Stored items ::
(** Opening the destination is the first action of the array transfer:
    a transfer that succeeds has left actions in the trace. *)
Lemma upload_zarr_success_opens owner name dataset_json timeout if_exists (s : State W) :
  (upload_zarr B owner name dataset_json timeout if_exists s).1 = Ok () →
  trace (upload_zarr B owner name dataset_json timeout if_exists s).2 ≠ trace s.
Proof.
  destruct (upload_zarr B owner name dataset_json timeout if_exists s) as [r s'] eqn:Hrun.
  simpl. intros ->. revert Hrun.
  unfold upload_zarr, tmp_attribute_change.
  set (s0 := set_default_timeout timeout s).
  unfold bind at 1, lift at 1.
  destruct (getitem "zarrRootPath" (JObj dataset_json)) as [path_json|e]; [|done].
  unfold bind at 1, lift at 1.
  destruct (as_str path_json) as [path|e]; [|done].
  unfold bind at 1.
  assert (∃ evs, trace (open_zarr_file B owner (default "None" name) path "w" false s0).2
                 = trace s ++ EvZarrOpen path "w" false :: evs) as [evs1 Hopen].
  { unfold open_zarr_file, try_except, bind, emit, run_zarr_open; simpl.
    destruct (zarr_open B _ _ _ _ _ _ _) as [[[|e] hub] w]; simpl; by exists []. }
  destruct (open_zarr_file B owner (default "None" name) path "w" false s0)
    as [[[]|e] s1]; simpl in Hopen; [|done].
  match goal with
  | |- context [let '(_, _) := ?rest s1 in _] =>
      assert (emits_only (W := W) is_array_transfer rest) as Hrest
  end.
  { repeat emits_step;
      auto using emits_only_run_consolidate_metadata,
        emits_only_local_getitem, emits_only_hub_setitem, emits_only_copy_store. }
  destruct (Hrest s1) as (evs2 & Htrace & _).
  match goal with
  | |- context [let '(_, _) := ?rest s1 in _] => destruct (rest s1) as [r s2]
  end.
  simpl in *. intros [= _ <-]. simpl. rewrite Htrace, Hopen, <- app_assoc.
  intros Heq. apply (f_equal length) in Heq.
  rewrite !length_app in Heq. simpl in Heq. lia.
Qed.

(** *** The order of the steps of an upload *)

Lemma table_transfer_requests buffer timeout evs r :
  table_transfer buffer timeout evs r → Forall is_table_transfer evs.
Proof. destruct 1; repeat constructor. Qed.

Lemma table_transfer_success buffer timeout evs :
  table_transfer buffer timeout evs (Ok ()) → evs ≠ [].
Proof. by inversion 1. Qed.

(** C4. The actions of an upload fall into four consecutive blocks, in
    this order: the serialisation of the table (size and digest), the
    announce [PUT] carrying that size, that digest and the checksum
    manifest, the requests of the tabular transfer, and the actions of
    the array transfer.  A block is entered only when the one before it
    has been; the array block is entered only for a dataset that uses
    zarr, and an upload that succeeds has gone through it exactly when
    the dataset uses zarr. *)
Theorem upload_dataset_order dataset access timeout owner if_exists (s : State W) :
  let buffer := to_parquet B (table dataset) in
  let size := length buffer in
  let digest := md5_hexdigest B buffer in
  ∃ prepared announced tabular array,
    trace (upload_dataset B dataset access timeout owner if_exists s).2
    = trace s ++ prepared ++ announced ++ tabular ++ array
    ∧ (prepared = [] ∨ prepared = [EvTableSerialized size digest])
    ∧ (announced = [] ∨
       ∃ artifact dataset_json effective_timeout,
         announced = [EvRequest (announce_request artifact size digest
                                   (_zarr_md5sum_manifest dataset) access
                                   dataset_json effective_timeout)])
    ∧ Forall is_table_transfer tabular
    ∧ Forall is_array_transfer array
    ∧ (announced ≠ [] → prepared ≠ [])
    ∧ (tabular ≠ [] → announced ≠ [])
    ∧ (array ≠ [] → tabular ≠ [] ∧ uses_zarr dataset = true)
    ∧ (∀ response,
         (upload_dataset B dataset access timeout owner if_exists s).1 = Ok response →
         prepared ≠ [] ∧ announced ≠ [] ∧ tabular ≠ []
         ∧ (array ≠ [] ↔ uses_zarr dataset = true)).
Proof.
  intros buffer size digest.
  destruct (upload_dataset B dataset access timeout owner if_exists s) as [r s'] eqn:Hrun.
  simpl. revert Hrun. unfold upload_dataset.
  destruct (negb (truthy (license dataset))).
  { intros [= <- <-]. exists [], [], [], []. simpl. rewrite app_nil_r.
    repeat split; auto; done. }
  unfold bind at 1.
  assert (∃ effective_timeout,
            match timeout with
            | Some t => ret t
            | None => read default_timeout
            end s = (Ok effective_timeout, s)) as [effective_timeout ->].
  { destruct timeout; by eexists. }
  unfold bind at 1, lift at 1.
  destruct (normalize_owner B (or_else owner (owner_of dataset))) as [dataset_owner|e].
  2:{ intros [= <- <-]. exists [], [], [], []. simpl. rewrite app_nil_r.
      repeat split; auto; done. }
  simpl table. simpl _zarr_md5sum_manifest. simpl uses_zarr. simpl name_of.
  fold buffer. fold size. fold digest.
  set (dataset_json := dict_set "zarrRootPath" _ _).
  unfold bind at 1, emit at 1.
  set (s1 := record (EvTableSerialized size digest) s).
  unfold bind at 1.
  set (artifact := artifact_id B dataset_owner (name_of dataset)).
  pose proof (base_request_to_hub_trace ("/dataset/" +:+ artifact) "PUT"
                (mkKwargs None
                   (Some (announce_json size digest (_zarr_md5sum_manifest dataset)
                                        access dataset_json))
                   None (Some effective_timeout) None) s1) as Hannounce.
  fold (announce_request artifact size digest (_zarr_md5sum_manifest dataset) access
          dataset_json effective_timeout) in Hannounce.
  fold (announce B artifact size digest (_zarr_md5sum_manifest dataset) access
          dataset_json effective_timeout) in Hannounce.
  set (announced := [EvRequest (announce_request artifact size digest
                                  (_zarr_md5sum_manifest dataset) access dataset_json
                                  effective_timeout)]) in *.
  assert (announced ≠ []) as Hannounced by done.
  assert (announced = [] ∨
          ∃ artifact dataset_json effective_timeout,
            announced = [EvRequest (announce_request artifact size digest
                                      (_zarr_md5sum_manifest dataset) access
                                      dataset_json effective_timeout)]) as Hcarries.
  { right. by exists artifact, dataset_json, effective_timeout. }
  clearbody announced.
  destruct (announce B artifact size digest (_zarr_md5sum_manifest dataset) access
              dataset_json effective_timeout s1) as [[response|e] s2]; simpl in Hannounce.
  2:{ intros [= <- <-]. exists [EvTableSerialized size digest], announced, [], [].
      rewrite Hannounce. simpl. rewrite app_nil_r, <- app_assoc.
      split; [done|]. repeat split; auto; done. }
  unfold bind at 1.
  destruct (upload_table_trace response buffer effective_timeout s2)
    as (tabular & Htabular & Hshape).
  pose proof (table_transfer_requests _ _ _ _ Hshape) as Hrequests.
  destruct (upload_table B response buffer effective_timeout s2) as [[[]|e] s3];
    simpl in Htabular, Hshape.
  2:{ intros [= <- <-]. exists [EvTableSerialized size digest], announced, tabular, [].
      rewrite Htabular, Hannounce. simpl. rewrite app_nil_r, <- !app_assoc.
      split; [done|]. repeat split; auto; done. }
  pose proof (table_transfer_success _ _ _ Hshape) as Hstarted.
  unfold bind at 1.
  destruct (uses_zarr dataset) eqn:Hzarr.
  - destruct (emits_only_upload_zarr dataset_owner (name_of dataset) dataset_json
                effective_timeout if_exists s3) as (array & Harray & Honly).
    pose proof (upload_zarr_success_opens dataset_owner (name_of dataset) dataset_json
                  effective_timeout if_exists s3) as Hopens.
    destruct (upload_zarr B dataset_owner (name_of dataset) dataset_json
                effective_timeout if_exists s3) as [[[]|e] s4];
      simpl in Harray, Hopens.
    + intros [= <- <-]. exists [EvTableSerialized size digest], announced, tabular, array.
      rewrite Harray, Htabular, Hannounce. simpl. rewrite <- !app_assoc.
      split; [done|].
      assert (array ≠ []) as Hnonempty.
      { intros ->. apply Hopens; [done|]. by rewrite Harray, app_nil_r. }
      repeat split; auto; done.
    + intros [= <- <-]. exists [EvTableSerialized size digest], announced, tabular, array.
      rewrite Harray, Htabular, Hannounce. simpl. rewrite <- !app_assoc.
      split; [done|]. repeat split; auto; done.
  - intros [= <- <-]. exists [EvTableSerialized size digest], announced, tabular, [].
    rewrite Htabular, Hannounce. simpl. rewrite app_nil_r, <- !app_assoc.
    split; [done|]. repeat split; auto; done.
Qed.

YOUR TASK ::
Across the records above, tally the lines that contain "true" and return the number alone.

OUTPUT BELOW ::
2